沿革

こころの発達医学分野は、児童精神医学教室を希求する先人たちの活動の蓄積の上に、2010年4月に脳神経医学専攻統合脳医学講座に創設されました。

その歴史を紐解くと、1936年に東京大学医学部脳研究室内に児童部が設置されたのが始まりとされています。

1953年頃には、東大病院精神神経科にて子ども外来が始まっていたとのことです。

1967年に精神神経科小児部デイケアとして、自閉症をはじめとする発達障害の治療教育を開始したことが、現在に直結すると言えます。その後、世界的動向に遅れずに行動療法を導入し、さらに、認知発達に着目して医師や心理士が協働して発達評価や治療教育の検討を進めてきました。
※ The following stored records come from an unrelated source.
(* ===== verification/System.v ===== *)
(** * The whole system: tasks, context switches and interrupts

    A machine runs one task at a time. Task code is not modelled: at any point
    the running task may call any API function. An interrupt may come wherever
    interrupts are enabled: in task code, in an API function outside its critical
    section, and in another interrupt that enables them. Where an API function
    works on shared data with interrupts enabled and then enters a critical
    section, it is cut in two there ([point]); what an API function does before
    its first write, or on an object that only it knows, is one with the step that
    follows. A suspended task is either new, preempted by an interrupt in its own
    code or at such a point, or inside a critical section of a kernel function,
    whose remainder is the continuation saved by the context switch. *)

From stdpp Require Import base decidable list countable gmap.
From Stdlib Require Import ZArith Lia FunctionalExtensionality.
From S2P Require Import Prelude Arch LinkedList Kernel TaskQueue Timer Sched Sem Mtx WaitQueue.

Local Open Scope Z_scope.

(** API calls; [junk] is what the memory of the local guard timer holds. *)
Inductive api :=
| Api_scheduler_lock | Api_scheduler_unlock (sync : bool) | Api_yield
| Api_task_create (t : tid) (prio stack size proc param : Z) | Api_task_join (t : tid) | Api_task_exit (retv : Z)
| Api_sem_create (x : semid) (v : Z) | Api_sem_destroy (x : semid)
| Api_sem_down (x : semid) (timeout junk : Z) | Api_sem_up_sync (x : semid) (sync : bool)
| Api_mtx_create (m : mid) | Api_mtx_destroy (m : mid) | Api_mtx_lock (m : mid) | Api_mtx_unlock (m : mid)
| Api_waitqueue_create (w : wqid) | Api_waitqueue_destroy (w : wqid)
| Api_waitqueue_prepare (w : wqid) | Api_waitqueue_break | Api_waitqueue_wait (timeout junk : Z)
| Api_waitqueue_wakeup_sync (w : wqid) (cnt : Z) (sync : bool)
| Api_timer_create (x : tmid) (cb : timer_proc_t) (pa : timer_param_t) (timeout reload : Z)
| Api_timer_destroy (x : tmid) | Api_tick.

(** Where an API function may be interrupted between two steps of its work:
    before the critical sections of [os_timer_create], [os_task_create],
    [os_scheduler_unlock] and [os_start], before [os_waitqueue_prepare] stores the
    queue, and before [os_waitqueue_break] unlocks the scheduler. *)
Inductive point :=
| At_timer_create (x : tmid)
| At_task_create (t : tid)
| At_schedule
| At_start
| At_prepare (w : wqid)
| At_break.

(** The code of an interrupt service routine between [arch_contextstore_i] and
    [arch_contextrestore_i]: it calls the kernel, masks and unmasks interrupts, and
    may itself be interrupted, also at the [point] of a call. *)
Inductive isr_code :=
| Isr_call (a : api) (served : list isr_code)
| Isr_eint
| Isr_dint
| Isr_nested (body : list isr_code).

Section system.
Context {AP : ArchPort}.
(** Application and port code: timer callbacks, [arch_task_init]. *)
Context (user_clbck : nat → timer_param_t → K unit) (arch_task_init : tid → Z → Z → Z → Z → K unit) (fuel : nat).

(** Calling a timer callback through its function pointer. *)
Definition call_clbck (p : timer_proc_t) (pa : timer_param_t) : K unit :=
  match p with
  | P_null => undefined
  | P_os_sem_timerclbck => os_sem_timerclbck pa
  | P_os_waitqueue_timerclbck => os_waitqueue_timerclbck pa
  | P_user n => user_clbck n pa
  end.

Definition ret0 (m : K unit) : K Z := m;; mret 0.

(** A call that is not interrupted. *)
Definition run_api (a : api) : K Z :=
  match a with
  | Api_scheduler_lock => ret0 os_scheduler_lock
  | Api_scheduler_unlock sync => ret0 (os_scheduler_unlock sync)
  | Api_yield => ret0 os_yield
  | Api_task_create t prio stack size proc param => ret0 (os_task_create arch_task_init t prio stack size proc param)
  | Api_task_join t => os_task_join fuel t
  | Api_task_exit retv => ret0 (os_task_exit retv)
  | Api_sem_create x v => ret0 (os_sem_create x v)
  | Api_sem_destroy x => ret0 (os_sem_destroy fuel x)
  | Api_sem_down x timeout junk => os_sem_down fuel x timeout junk
  | Api_sem_up_sync x sync => ret0 (os_sem_up_sync x sync)
  | Api_mtx_create m => ret0 (os_mtx_create m)
  | Api_mtx_destroy m => ret0 (os_mtx_destroy fuel m)
  | Api_mtx_lock m => os_mtx_lock fuel m
  | Api_mtx_unlock m => ret0 (os_mtx_unlock fuel m)
  | Api_waitqueue_create w => ret0 (os_waitqueue_create w)
  | Api_waitqueue_destroy w => ret0 (os_waitqueue_destroy fuel w)
  | Api_waitqueue_prepare w => ret0 (os_waitqueue_prepare w)
  | Api_waitqueue_break => ret0 os_waitqueue_break
  | Api_waitqueue_wait timeout junk => os_waitqueue_wait fuel timeout junk
  | Api_waitqueue_wakeup_sync w cnt sync => ret0 (os_waitqueue_wakeup_sync fuel w cnt sync)
  | Api_timer_create x cb pa timeout reload => ret0 (os_timer_create fuel x cb pa timeout reload)
  | Api_timer_destroy x => ret0 (os_timer_destroy x)
  | Api_tick => ret0 (os_tick call_clbck fuel)
  end.

(** The call up to its [point], which depends on the value that code returns; [None]
    where it has returned to its caller. *)
Definition api_start (a : api) : K Z * (Z → option point) :=
  match a with
  | Api_timer_create x cb pa timeout reload => (ret0 (os_timer_create_init x cb pa timeout reload), λ _, Some (At_timer_create x))
  | Api_task_create t prio stack size proc param =>
      (ret0 (os_task_create_init arch_task_init t prio stack size proc param), λ _, Some (At_task_create t))
  | Api_scheduler_unlock sync =>
      (os_scheduler_unlock_dec, λ lock_curr, if unlock_schedules sync lock_curr then Some At_schedule else None)
  | Api_waitqueue_prepare w => (ret0 os_waitqueue_prepare_lock, λ _, Some (At_prepare w))
  | Api_waitqueue_break => (ret0 os_waitqueue_break_clear, λ _, Some At_break)
  | _ => (run_api a, λ _, None)
  end.
(** From a [point] on. *)
Definition point_resume (p : point) : K Z * (Z → option point) :=
  match p with
  | At_timer_create x => (ret0 (os_timer_create_add fuel x), λ _, None)
  | At_task_create t => (ret0 (os_task_create_enqueue t), λ _, None)
  | At_schedule => (ret0 (schedule_critical 1), λ _, None)
  | At_start => (ret0 (schedule_critical 0), λ _, None)
  | At_prepare w => (ret0 (modify (set_waitqueue_current (Some w))), λ _, None)
  | At_break => (os_scheduler_unlock_dec, λ lock_curr, if unlock_schedules false lock_curr then Some At_schedule else None)
  end.

(** ** The machine *)

Inductive suspended :=
| Sus_user (p : option point)           (** new, or preempted in task code or at [p] *)
| Sus_kernel (k : kstate → res Z) (next : Z → option point).
    (** inside a critical section, with what follows it *)

(** The CPU executes code of [task_current]: task code, or an API function at the
    point [p] ([Running]), or the code of an API function with the given outcome
    still to be played out ([InKernel]). *)
Inductive machine :=
| Running (s : kstate) (last_ret : Z) (p : option point) (sus : gmap tid suspended)
| InKernel (r : res Z) (next : Z → option point) (sus : gmap tid suspended).

(** One step of playing out kernel code; [None] when the CPU is stuck. A context
    switch parks the old task and restores the new one: interrupts are enabled in
    task code and disabled inside a critical section. *)
Definition kernel_step (r : res Z) (next : Z → option point) (sus : gmap tid suspended) : option machine :=
  match r with
  | Done v s => Some (Running s v (next v) sus)
  | Switch me s k =>
      let sus := <[me := Sus_kernel k next]> sus in
      new ← task_current s;
      match sus !! new with
      | Some (Sus_user p) => Some (Running (set_dint false s) 0 p (delete new sus))
      | Some (Sus_kernel k' next') => Some (InKernel (k' (set_dint true s)) next' (delete new sus))
      | None => None
      end
  | _ => None
  end.

(** The task created by [os_task_create] starts as a new task. *)
Definition register_task (a : api) (sus : gmap tid suspended) : gmap tid suspended :=
  match a with Api_task_create t _ _ _ _ _ => <[t := Sus_user None]> sus | _ => sus end.

(** The running task calls [a], or goes on from [p]. *)
Definition call_step (a : api) (s : kstate) (sus : gmap tid suspended) : machine :=
  InKernel ((api_start a).1 s) (api_start a).2 (register_task a sus).
Definition resume_step (p : point) (s : kstate) (sus : gmap tid suspended) : machine :=
  InKernel ((point_resume p).1 s) (point_resume p).2 sus.

(** The calls of the start-up code, where interrupts are masked. *)
Fixpoint run_calls (l : list api) : K unit :=
  match l with [] => mret tt | a :: l => run_api a;; run_calls l end.

(** An interrupt: interrupts are masked by the CPU, on Linux by [sa_mask]; then
    [arch_contextstore_i], the code of the service routine and
    [arch_contextrestore_i]. A nested interrupt is taken where interrupts are
    enabled; on its return they are enabled again. The calls of an ISR never
    switch context; if they chose another task, the interrupted one is parked and
    the chosen one restored at the end of the outermost ISR. *)
Definition interrupt_entry : K unit := modify (set_dint true).
Definition arch_contextstore_i : K unit :=
  modify (λ s, set_isr_nesting (arch_atomic_wrap (isr_nesting s + 1)) s).
Definition arch_contextrestore_i : K unit :=
  arch_dint;; modify (λ s, set_isr_nesting (arch_atomic_wrap (isr_nesting s - 1)) s).
Definition take_interrupt (body : K unit) : K unit :=
  interrupt_entry;; arch_contextstore_i;; body;; arch_contextrestore_i.
Definition nested_interrupt (body : K unit) : K unit :=
  masked ← gets dint;
  if (masked : bool) then mret tt else take_interrupt body;; arch_eint.
Definition resume_all (p : point) : K unit :=
  v ← (point_resume p).1;
  match (point_resume p).2 v with
  | Some p' => (point_resume p').1;; mret tt
  | None => mret tt
  end.
Fixpoint run_isr_code (x : isr_code) : K unit :=
  match x with
  | Isr_call a served =>
      v ← (api_start a).1;
      match (api_start a).2 v with
      | Some p => nested_interrupt (foldr (λ x (m : K unit), run_isr_code x;; m) (mret tt) served);; resume_all p
      | None => mret tt
      end
  | Isr_eint => arch_eint
  | Isr_dint => arch_dint
  | Isr_nested body => nested_interrupt (foldr (λ x (m : K unit), run_isr_code x;; m) (mret tt) body)
  end.
Definition isr_body (l : list isr_code) : K unit := foldr (λ x (m : K unit), run_isr_code x;; m) (mret tt) l.
Definition isr (l : list isr_code) : K unit := take_interrupt (isr_body l).

(** The end of the outermost interrupt restores the context of [task_current]; a
    task that gave the CPU away inside a critical section finds interrupts masked
    where the port restores the mask of its context. *)
Definition isr_step (l : list isr_code) (s : kstate) (v : Z) (p : option point) (sus : gmap tid suspended) : option machine :=
  match isr l s with
  | Done _ s' =>
      if decide (task_current s' = task_current s) then Some (Running (set_dint false s') v p sus) else
      old ← task_current s;
      new ← task_current s';
      let sus := <[old := Sus_user p]> sus in
      match sus !! new with
      | Some (Sus_user p') => Some (Running (set_dint false s') 0 p' (delete new sus))
      | Some (Sus_kernel k' next') => Some (InKernel (k' (set_dint arch_isr_exit_masked s')) next' (delete new sus))
      | None => None
      end
  | _ => None
  end.

(** Steps of the system. *)
Inductive step : machine → machine → Prop :=
| step_call a s v sus : step (Running s v None sus) (call_step a s sus)
| step_resume p s v sus : step (Running s v (Some p) sus) (resume_step p s sus)
| step_kernel r next sus M : kernel_step r next sus = Some M → step (InKernel r next sus) M
| step_isr l s v p sus M : dint s = false → isr_step l s v p sus = Some M → step (Running s v p sus) M.

Inductive reachable (M0 : machine) : machine → Prop :=
| reachable_refl : reachable M0 M0
| reachable_step M M' : reachable M0 M → step M M' → reachable M0 M'.

(** Driving the machine through a script: a call runs up to its [point], [Go] lets
    the running task go on from there. *)
Inductive event := Call (a : api) | Go | Isr (l : list isr_code).
Fixpoint settle (n : nat) (M : machine) : option machine :=
  match M with
  | Running _ _ _ _ => Some M
  | InKernel r next sus =>
      match n with O => None | S n => M' ← kernel_step r next sus; settle n M' end
  end.
Fixpoint run (evs : list event) (M : machine) : option machine :=
  match evs, M with
  | [], _ => Some M
  | Call a :: evs, Running s _ None sus => M' ← settle fuel (call_step a s sus); run evs M'
  | Go :: evs, Running s _ (Some p) sus => M' ← settle fuel (resume_step p s sus); run evs M'
  | Isr l :: evs, Running s v p sus => M' ← isr_step l s v p sus; M' ← settle fuel M'; run evs M'
  | _, _ => None
  end.

(** The system after [os_init] and a list of initial task and object creations,
    about to execute [os_start]. *)
Definition power_on (init : list api) : option machine :=
  match (os_init;; run_calls init) kstate_reset with
  | Done _ s => Some (InKernel ((ret0 os_start_enable) s) (λ _, Some At_start) (foldr register_task ∅ init))
  | _ => None
  end.
Definition boot (init : list api) : option machine :=
  M ← power_on init; M ← settle fuel M; run [Go] M.

(** ** The two steps of a call are the call *)

Lemma res_bind_assoc {A B C} (r : res A) (f : A → K B) (g : B → K C) :
  res_bind (res_bind r f) g = res_bind r (λ a s, res_bind (f a s) g).
Proof. induction r as [| | | | me s k IH]; cbn; [done.. |]. f_equal. apply functional_extensionality. auto. Qed.

Lemma resumed_ret0 p m m' s : point_resume p = (ret0 m', λ _, None) →
  (ret0 (m;; m');; mret tt) s = (v ← ret0 m; (λ _ : Z, resume_all p) v) s.
Proof.
  intros Hp. unfold resume_all. rewrite Hp. unfold ret0, mbind, K_bind. cbn. rewrite !res_bind_assoc. f_equal.
  apply functional_extensionality. intros []. apply functional_extensionality. intros s2. cbn. by rewrite !res_bind_assoc.
Qed.

(** A call that is not interrupted at its [point] is the C function. *)
Lemma api_uninterrupted a s : (run_api a;; mret tt) s =
  (v ← (api_start a).1; match (api_start a).2 v with Some p => resume_all p | None => mret tt end) s.
Proof.
  assert (∀ sync s, (ret0 (os_scheduler_unlock sync);; mret tt) s =
    (v ← os_scheduler_unlock_dec; if unlock_schedules sync v then resume_all At_schedule else mret tt) s) as Hu.
  { intros sync s'. unfold os_scheduler_unlock, resume_all, ret0, mbind, K_bind. cbn. rewrite !res_bind_assoc. f_equal.
    apply functional_extensionality. intros v. apply functional_extensionality. intros s2.
    destruct (unlock_schedules sync v); [| done]. cbv beta. unfold ret0, mbind, K_bind. by rewrite res_bind_assoc. }
  destruct a; try done; cbn [run_api api_start fst snd].
  - rewrite Hu. unfold mbind, K_bind. f_equal. apply functional_extensionality. intros v. by destruct (unlock_schedules sync v).
  - by apply resumed_ret0.
  - by apply resumed_ret0.
  - transitivity ((os_waitqueue_break_clear;; ret0 (os_scheduler_unlock false);; mret tt) s).
    { unfold os_waitqueue_break, ret0, mbind, K_bind. rewrite !res_bind_assoc. f_equal. apply functional_extensionality. intros [].
      apply functional_extensionality. intros s2. by rewrite res_bind_assoc. }
    transitivity ((os_waitqueue_break_clear;; resume_all At_break) s); [| unfold ret0, mbind, K_bind; by rewrite res_bind_assoc].
    unfold mbind, K_bind. f_equal. apply functional_extensionality. intros [].
    apply functional_extensionality. intros s2. etransitivity; [apply Hu |].
    unfold resume_all at 2. cbn [point_resume fst snd]. unfold mbind, K_bind. f_equal.
    apply functional_extensionality. intros v. by destruct (unlock_schedules false v).
  - by apply resumed_ret0.
Qed.

End system.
1983年には、認知発達の水準に合わせて、1. 認知・情緒の発達の促進、2. 社会適応能力の向上、3. 行動の異常と偏倚の減弱と予防を目指す治療教育がほぼ整備されました。並行して、児童精神科医による外来診療も継続的に行われてきました。

1992年には、それまでの自閉症の臨床及び研究の成果をまとめて出版しました。それを一つの軸として研究を深めつつ、親支援や学校精神保健、さらにはトゥレット症候群などにも研究の幅を広げていきました。

2001年には、デイケアではなく個別及び小集団での治療教育を含めた心理支援が医師と心理士の協働で行われるようになりました。

2005年4月に特別教育研究経費による「こころの発達」臨床教育センターが設置され、講義シリーズや臨床実習などを通じて幅広い臨床家の育成を図ることとなりました。この活動に対する診療部門として「こころの発達」診療部が院内措置で開設されました。臨床部門ではありますが、それまでの活動を踏まえて臨床に根差した研究も継続しました。

2010年3月で「こころの発達」臨床教育センターが年限を迎えるのと時を同じくして、こころの発達医学分野が創設されました。こころの発達診療部の診療に関わると同時に、それを研究や教育のフィールドとして活用することとなりました。

このようにこころの発達医学分野は、多職種連携で診療・教育・研究を行ってきた歴史を踏まえた児童精神医学教室と言えます。